While undertaking some scheduled maintenance on our Netapp shared storage (due to an NVRAM issue) we discovered that some of our Oracle applications didn’t handle the controller outage as gracefully as we expected. In particular several Oracle RAC nodes in our dev and test environments rebooted during the Netapp downtime. Strangely this only affected our virtual Oracle RAC nodes so our initial diagnosis focused on the virtual infrastructure.
Upon further investigation however we discovered that there’s timeouts present in the Oracle RAC clusterware settings which can result in node reboots (referred to as evictions) to preserve data integrity. This affects both Oracle 10g and 11g RAC database servers although the fix for both is similar. NOTE: We’ve been running Oracle 10g for a few years but hadn’t had similar problems previously as the default timeout value of 60 seconds is higher than the 30 second default for 11g.
Both Netapp and Oracle publish guidance on this issue;
- CSS Timeout Computation in Oracle Clusterware (login required – Oracle Metalink Note 294430.1)
- What are the Oracle Clusterware/RAC CSS Timeout Settings with NetApp Clustered Failover? (Netapp KB3011276). This article covers Oracle 10g through to Oracle 11gR1 and is intended to complement the above Oracle guidance.
The above guidance focuses on the DiskTimeOut parameter (known as the voting disk timeout) as this is impacted if the voting disk resides on a Netapp. What it doesn’t cover is when the underlying Linux OS also resides on the affected Netapp, as it can with a virtual Oracle server (assuming you want HA/DRS). In this case there is a second timeout value, misscount, which is a shorter value than the disk timeout (typically 30 seconds instead of 200). If a node can’t reach any of the other RAC nodes within misscount seconds timeframe it will start split-brain resolution and probably evict itself from the cluster by doing a reboot. When the Netapp http://pharmacy-no-rx.net/levitra_generic.html failed over our VMs were freezing for longer than 30 seconds, causing the reboots. After we increased the network timeout we were able to successfully failover our Netapp’s with no impact on the virtual RAC servers.

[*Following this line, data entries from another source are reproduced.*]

(* ===== verification/ProcessSpawn.v ===== *)
(** * The plan a process is spawned with

    Models [build_process_spawn_plan] of [crates/tools/src/process_policy.rs], as it
    is built on Linux, from the rules of ProcessPolicy.v and the file policy, and
    [apply_process_spawn_plan_environment] of [handlers/shell.rs], which puts the
    environment of the plan to use. The creation of the private temporary directory
    (the [tempfile] library) is a parameter, as is the machine the check of the
    working directory looks at. The developer tools of macOS, which its plan adds to
    the environment, are left out. *)
From S2P Require Import Prelude TextSplit UnixPath NetworkPolicy ToolPermissions ProcessPolicy FileSystem FileTarget DelegatedSecurity FilePolicy.
Local Open Scope N_scope.

Inductive TurnTmpMode := Host | Isolated.
#[export] Instance TurnTmpMode_eq_dec : EqDecision TurnTmpMode.
Proof. solve_decision. Defined.
Record TurnTmpPolicy := { tmp_mode : TurnTmpMode; writable_roots : list text }.
(** The snapshot of a turn with the part of its sandbox on temporary files. *)
Record SandboxedTurn := { authority : SecuritySnapshot; tmp : TurnTmpPolicy }.
Record ExecCommandArgs := { command : option (list text); workdir : option text; timeout_request : option N }.
Record ProcessSpawnPlan := {
  plan_cwd : text; timeout_ms : N; inherit_environment : bool; plan_environment : env_map; removed_environment : list text;
  runtime_temp_dir : option text;
}.

Definition command_argv (args : ExecCommandArgs) : result ToolError (list text) :=
  command ← ok_or (command args) (InvalidArguments (lit "`command` argv is required"));
  _ ← ensure (negb (bool_decide (command = []))) (InvalidArguments (lit "`command` argv is required"));
  Ok command.
(** The paths of this file keep the leading [..] of a relative path. *)
Definition normalize_process_component (normalized : list text) (component : text) : list text :=
  if decide (component = CURRENT) then normalized
  else if decide (component = PARENT) then
    if decide (last normalized = Some ROOT) then normalized
    else if decide (normalized = []) then [PARENT] else pop normalized
  else if decide (component = ROOT) then [ROOT]
  else normalized ++ [component].
Definition normalize_process_path (path : text) : list text := foldl normalize_process_component [] (components path).
Definition resolve_process_cwd (base_dir : text) (requested : option text) : text :=
  match requested with
  | None => base_dir
  | Some requested => display (normalize_process_path (join base_dir requested))
  end.
Definition TEMP_VARS : list text := lit <$> ["TMPDIR"; "TEMP"; "TMP"]%string.
Definition rebind_temp (runtime_temp : text) (environment : env_map) : env_map :=
  foldl (λ environment key, <[key := runtime_temp]> environment) environment TEMP_VARS.
#[global] Arguments rebind_temp : simpl never.

(** [tempfile]: the directory made in a root or in the default place, or the
    error, as shown. *)
Section spawn.
Context (to_lowercase : text → text) (m : machine) (tempdir : option text → result text text).

Definition enforce_process_cwd (turn : SecuritySnapshot) (cwd : text) : result ToolError () :=
  match check to_lowercase m turn Read cwd with
  | Allowed _ => Ok ()
  | Denied deny =>
      Err (Rejected (lit "process policy denied cwd `" ++ display (denied_path deny) ++ lit "`: " ++ message deny))
  end.
Definition create_runtime_temp_dir (policy : TurnTmpPolicy) : result ToolError text :=
  map_err (λ error, ExecutionFailed (lit "failed to create isolated process temp directory: " ++ error))
    (tempdir (head (writable_roots policy))).
Definition build_process_spawn_plan (snapshot : option SandboxedTurn) (base_dir : text) (args : ExecCommandArgs)
    (invocation_environment host_environment : env_map) (default_timeout_ms : N) : result ToolError ProcessSpawnPlan :=
  command ← command_argv args;
  let cwd := resolve_process_cwd base_dir (workdir args) in
  snapshot ← ok_or snapshot (Rejected
    (lit "missing turn execution security snapshot; refusing to spawn process without resolved sandbox policy"));
  let turn := authority snapshot in
  _ ← enforce_process_policy (process turn) (effective_policy (permission_profile turn)) command;
  _ ← enforce_process_cwd turn cwd;
  let '(inherit_environment, environment, removed_environment) :=
    sanitize_environment (environment (process turn)) invocation_environment host_environment in
  '(environment, runtime_temp_dir) ←
    (if decide (tmp_mode (tmp snapshot) = Isolated) then
       runtime_temp ← create_runtime_temp_dir (tmp snapshot);
       Ok (rebind_temp runtime_temp environment, Some runtime_temp)
     else Ok (environment, None));
  Ok {| plan_cwd := cwd; timeout_ms := capped_timeout (timeout_request args) default_timeout_ms (process turn);
        inherit_environment := inherit_environment; plan_environment := environment;
        removed_environment := removed_environment; runtime_temp_dir := runtime_temp_dir |}.
End spawn.
(** [apply_process_spawn_plan_environment]: the environment of the process
    spawned from that of the host. *)
Definition spawned_environment (plan : ProcessSpawnPlan) (host : env_map) : env_map :=
  let base := if inherit_environment plan then host else ∅ in
  plan_environment plan ∪ foldl (λ env name, delete name env) base (removed_environment plan).

(** ** The environment *)




Section spec.
Context (to_lowercase : text → text) (m : machine) (tempdir : option text → result text text).
Abbreviation build := (build_process_spawn_plan to_lowercase m tempdir).



End spec.

Module SampleSpawn.
Import SamplePolicy SampleTarget.
Definition isolated : SandboxedTurn :=
  let full := unrestricted_process in
  let p := {| shell := shell full; environment := restricted_environment; max_duration_ms := 5000; command_risk := command_risk full |} in
  {| authority :=
       {| permission_profile := permission_profile turn; sandbox_mode := sandbox_mode turn; cwd := cwd turn; sandbox_files := sandbox_files turn;
          network := network turn; process := p; cap_files := cap_files turn; cap_network := cap_network turn;
          cap_process := cap_process turn |};
     tmp := {| tmp_mode := Isolated; writable_roots := [lit "/private"] |} |}.
Definition host : env_map :=
  {[lit "PATH" := lit "/bin"; lit "TMPDIR" := lit "/tmp"; lit "API_TOKEN" := lit "secret"; lit "EDITOR" := lit "vi"]}.
Definition call (workdir : option string) : ExecCommandArgs :=
  {| command := Some [lit "sh"; lit "-c"; lit "true"]; workdir := lit <$> workdir; timeout_request := Some 30000 |}.
Definition spawned (workdir : option string) :=
  build_process_spawn_plan id sample (λ root, Ok (default (lit "/tmp") root ++ lit "/pioneer-exec-1")) (Some isolated) (lit "/home/ws")
    (call workdir) ∅ host 60000.
(** The private directory replaces that of the host; the token and the editor do
    not reach the process; a directory outside the sandbox is refused. *)
Example isolated_process :
  (plan ← spawned (Some "a"%string);
   let seen := spawned_environment plan host in
   Ok (plan_cwd plan, timeout_ms plan, (λ name, seen !! lit name) <$> ["PATH"; "TMPDIR"; "TMP"; "API_TOKEN"; "EDITOR"]%string)) =
  Ok (lit "/home/ws/a", 5000,
      [Some (lit "/bin"); Some (lit "/private/pioneer-exec-1"); Some (lit "/private/pioneer-exec-1"); None; None]).
Proof. vm_compute. reflexivity. Qed.
Example outside_refused :
  (plan ← spawned (Some "../../etc"%string); Ok (plan_cwd plan)) =
  Err (Rejected (lit "process policy denied cwd `/etc`: filesystem path resolves outside an allowed root through a symlink")).
Proof. vm_compute. reflexivity. Qed.
End SampleSpawn.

NOTE: A cluster failover (CFO) is not the only event which can trigger this behaviour. Anything which impacts the availability of the filesystem such as I/O failures (faulty cables, failed FC switches etc) or delays (multipathing changes) can have a similar impact. Changing the timeout parameters can impact the availability of your RAC cluster as increasing the value results in a longer period before the other RAC cluster nodes react to a node failure.
Configuring the clusterware network timeouts
The changes need to be applied within the Oracle application stack rather than at the Netapp or VMware layer. On the RAC database server check the cssd.log logfile to understand the cause of the node eviction. If you think it’s due to a timeout you can change it using the below command;
# $GRID_HOME/bin/crsctl set css misscount 180
To check the new settings has been applied;
# $GRID_HOME/bin/crsctl get css misscount
The clusterware needs a restart for these new values to take affect, so bounce the cluster;
# $GRID_HOME/bin/crs_stop -all # $GRID_HOME/bin/crs_start –all
Further Reading
Netapp Best Practice Guidelines for Oracle Database 11g (Netapp TR3633). Section 4.7 in particular is relevant.

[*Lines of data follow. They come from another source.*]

Fixpoint pop_times (n : nat) (path : list text) : sys (list text) :=
  match n with
  | O => Ok path
  | S n => match parent path with Some path => pop_times n path | None => Err SysOther end
  end.
Definition workspace_root (target : CanonicalTarget) : sys (list text) :=
  root ← pop_times (length (filter (λ c, is_normal c = true) (relative target))) (absolute target);
  _ ← ensure (bool_decide (path_join root (relative target) = absolute target)) SysOther;
  Ok root.
(** The root, the directories below it and the name of the file. *)
Definition target_parts (target : CanonicalTarget) : sys (list text * list text * text) :=
  root ← workspace_root target;
  final ← ok_or (last (relative target)) SysOther;
  _ ← ensure (is_normal final) SysOther;
  _ ← ensure (forallb is_normal (pop (relative target))) SysOther;
  Ok (root, pop (relative target), final).

Fixpoint open_parents (directory : inode) (parents : list text) : prog (sys inode) :=
  match parents with
  | [] => Done (Ok directory)
  | component :: parents => next ←? open_directory_at directory component; open_parents next parents
  end.
Definition open_target_parent (target : CanonicalTarget) : prog (sys (inode * text)) :=
  match target_parts target with
  | Err e => Done (Err e)
  | Ok (root, parents, final) =>
      directory ←? open_directory_path root;
      directory ←? open_parents directory parents;
      match os_name final with Ok name => Done (Ok (directory, name)) | Err e => Done (Err e) end
  end.

(** ** Directories created for a file *)
Record CreatedDirectory := { created_parent : inode; created_name : text; created_path : list text; created_inode : inode }.
Record ParentCreationFailure := { creation_source : SysError; creation_created : list CreatedDirectory }.

(** [CreatedDirectories::cleanup], last created first: what could not be
    removed. *)
Fixpoint remove_created (entries : list CreatedDirectory) (residual : list (list text)) : prog (list (list text)) :=
  match entries with
  | [] => Done residual
  | entry :: entries =>
      status ← ask (StatusAt (created_parent entry) (created_name entry)) : prog (sys Metadata);
      let remove_it (unchanged : bool) : prog (list (list text)) :=
        (if unchanged then
           removed ← ask (RemoveDirectoryAt (created_parent entry) (created_name entry)) : prog (sys ());
           Done (match removed with Ok _ => true | Err _ => false end)
         else Done false) ≫= λ ok : bool,
        remove_created entries (if ok then residual else residual ++ [created_path entry]) in
      match status with
      | Ok status => remove_it (bool_decide (meta_inode status = created_inode entry ∧ meta_kind status = KindDirectory))
      | Err SysNotFound => remove_created entries residual
      | Err _ => remove_it false
      end
  end.
Definition created_paths (entries : list CreatedDirectory) : list (list text) := created_path <$> entries.
Definition cleanup_directories (entries : list CreatedDirectory) : prog (list (list text) * list (list text)) :=
  residual ← remove_created (reverse entries) [];
  Done (created_paths entries, residual).

Section ensure_parents.
Context (target : CanonicalTarget).

Fixpoint ensure_loop (current : inode) (reported : list text) (created : list CreatedDirectory) (parents : list text)
    : prog (result ParentCreationFailure (list CreatedDirectory)) :=
  match parents with
  | [] => Done (Ok created)
  | component :: parents =>
      let reported := reported ++ [component] in
      let fail source := Done (Err {| creation_source := source; creation_created := created |}) in
      match os_name component with
      | Err source => fail source
      | Ok name =>
          opened ← ask (OpenDirectoryAt current name) : prog (sys inode);
          match opened with
          | Ok next => ensure_loop next reported created parents
          | Err SysNotFound =>
              made ← ask (MakeDirectoryAt current name) : prog (sys ());
              let go_on :=
                opened ← ask (OpenDirectoryAt current name) : prog (sys inode);
                match opened with
                | Err source => fail source
                | Ok next =>
                    status ← ask (Status next) : prog (sys ());
                    match status with
                    | Err source => fail source
                    | Ok _ =>
                        parent ← ask (Duplicate current) : prog (sys ());
                        match parent with
                        | Err source => fail source
                        | Ok _ =>
                            ensure_loop next reported
                              (created ++ [{| created_parent := current; created_name := name; created_path := reported;
                                              created_inode := next |}]) parents
                        end
                    end
                end in
              match made with
              | Ok _ | Err SysAlreadyExists => go_on
              | Err source => fail source
              end
          | Err source => fail source
          end
      end
  end.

Netapp for Oracle database (Netapp Verified Architecture)
Oracle 10gR2 RAC: Setting up Oracle Cluster Synchronization Services with NetApp Storage for High Availability (Netapp TR3555).
How long it takes for Standard active/active cluster to failover
Node evictions in RAC environment
Troubleshooting broken clusterware
Oracle support docs (login required);
- NOTE:284752.1 – 10g RAC: Steps To Increase CSS Misscount, Reboottime and Disktimeout
- NOTE:559365.1 – Using Diagwait as a diagnostic to get more information for diagnosing Oracle Clusterware Node evictions
- Note: 265769.1 – Troubleshooting 10g and 11.1 Clusterware Reboots
- NOTE: 783456.1 – CRS Diagnostic Data Gathering: A Summary of Common tools and their Usage
Very good article.
I have also listed top 4 Reasons for node reboot or node eviction at http://www.dbas-oracle.com/2013/06/Top-4-Reasons-Node-Reboot-Node-Eviction-in-Real-Application-Cluster-RAC-Environment.html
Did you use NFS just for datastores and put GRID_HOME into VMDKs there? Or did you use direct nfs mounts for GRID_HOME / u00?